Certes une baisse de la fiscalité implique nécessairement une baisse des dépenses publiques soit simultanément, soit ultérieurement si on considère l’augmentation de la dette publique comme acceptable. Mais on peut tout de même considérer que la baisse de la fiscalité constitue la priorité par rapport à la baisse des dépenses publiques. On peut, de ce point de vue, se référer à la courbe de Laffer. En effet celle-ci illustre le fait qu’un taux d’impôt trop élevé détruit à un tel point les incitations productives qu’il en résulte une importante baisse de l’assiette fiscale correspondante de telle sorte que les recettes fiscales obtenues par les pouvoirs publics diminuent lorsque les taux d’un impôt augmentent (à partir d’un certain niveau). Réciproquement les recettes fiscales peuvent augmenter lorsqu’on baisse le taux d’un impôt. Or il existe bien des exemples susceptibles de souligner la validité de ce raisonnement. Tel est le cas de la considérable baisse des taux progressifs de l’impôt sur le revenu qui avait été décidée par Ronald Reagan. Certes, il faut un peu de temps pour que les activités économiques se développent du fait de cette diminution de la fiscalité et pendant une ou deux années il peut y avoir une augmentation du déficit budgétaire. Tel fut le cas avec la réforme fiscale de Ronald Reagan, mais au bout d’une période assez courte on a constaté effectivement une augmentation des recettes fiscales, conformément aux principes de la courbe de Laffer. De ce point de vue on peut donc dire que la baisse des impôts – ou tout au moins de certaines d’entre eux – est une priorité par rapport à la baisse des dépense publiques. Et l’on peut considérer que le déficit budgétaire provisoire qui peut résulter dans le court terme de cette baisse des taux d’impôts peut être assimilé à un investissement – légitimement financé par emprunt – qui permet d’obtenir un rendement positif au bout d’un temps limité. Il est d’ailleurs intéressant de remarquer que Frédéric Bastiat avait déjà fait ce type de raisonnement et il avait dit que c’est sagesse de baisser les impôts, alors même qu’il y a un déficit budgétaire. 

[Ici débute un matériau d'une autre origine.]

(* ===== verification/Functor.v ===== *)
(** * Functor: what the functors of the simulated net list share (vvp/vvp_net.cc)

    A functor is a record of its members; receiving a value gives its new state
    and the vector it sends, if any.  [None] is a failed assertion or a stop of
    the program. *)

From S2P Require Import Prelude FourState Vector4 Vector4Ops Vector2.
Import Bit4.

Open Scope ivl_scope.

(** [recv_vec4_pv_]: a part of a vector of [vwid] bits, the rest undriven, as
    the full vector that is passed to [recv_vec4]. *)
Definition recv_vec4_pv_ {A} (recv_vec4 : vvp_vector4_t -> option A) (bit : vvp_vector4_t) (base vwid : nat) : option A :=
  if (base + size bit <=? vwid)%nat then
    '(tmp, _) ← set_vec (vec4_fill vwid BIT4_Z) base bit;
    recv_vec4 tmp
  else None.

(** [for (idx < wid) { vval.set_bit(idx, val&1); val >>= 1; }] *)
Definition bits_out (wid : nat) (val : Z) : vvp_vector4_t :=
  fst (for_loop wid 0 (fun idx '(vval, val) =>
    (set_bit vval idx (if negb (val .& 1 =? 0) then BIT4_1 else BIT4_0), Z.shiftr val 1)) (vec4_fill wid BIT4_X, val)).

(** [vvp_vector4_t(size, double)] on an integral double below [2^62]: the branch
    that converts with [lround]. *)
Definition vec4_of_double (size_ : nat) (val : Z) : vvp_vector4_t :=
  let v := vec4_fill size_ BIT4_0 in
  let v := if val <? 0 then invert v else v in
  Vec4 size_ ((abits v).[0 <- u64 val]) (bbits v).

(** A bit as a condition of C. *)
Definition bit4_true (b : vvp_bit4_t) : bool := negb (bit4_to_int b =? 0).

Mais bien entendu s’il est justifié de considérer que la baisse de la fiscalité constitue une priorité, il n’en reste pas moins vrai qu’il est souhaitable de diminuer également les dépenses publiques, aussi rapidement que possible.  

  • La nécessaire baisse des dépenses publiques

On peut considérer que la baisse des dépenses publiques est injustifiée si ces dépenses permettent de produire des « biens publics » puisque, comme nous l’avons rappelé, un bien public apporte des satisfactions désirables aux citoyens et il ne serait pas produit s’il ne l’était pas par les autorités publiques. Cela serait indiscutable si le bien public considéré était désiré à l’unanimité des citoyens. Mais il est légitime de penser que cela n’est pas souvent le cas ou même jamais le cas. Prenons en effet le cas de l’un des services publics le plus souvent pris comme exemple des biens publics, à savoir la défense nationale. Il y a nécessairement bien des divergences d’opinions à ce sujet : ainsi certains peuvent considérer que la défense nationale consiste surtout à protéger Paris, d’autres estiment qu’il faut protéger les villages ; certains sont favorables aux armes nucléaires, d’autres leur sont très opposés ; et il existe des objecteurs de conscience qui sont hostiles à toute dépense dite de défense nationale.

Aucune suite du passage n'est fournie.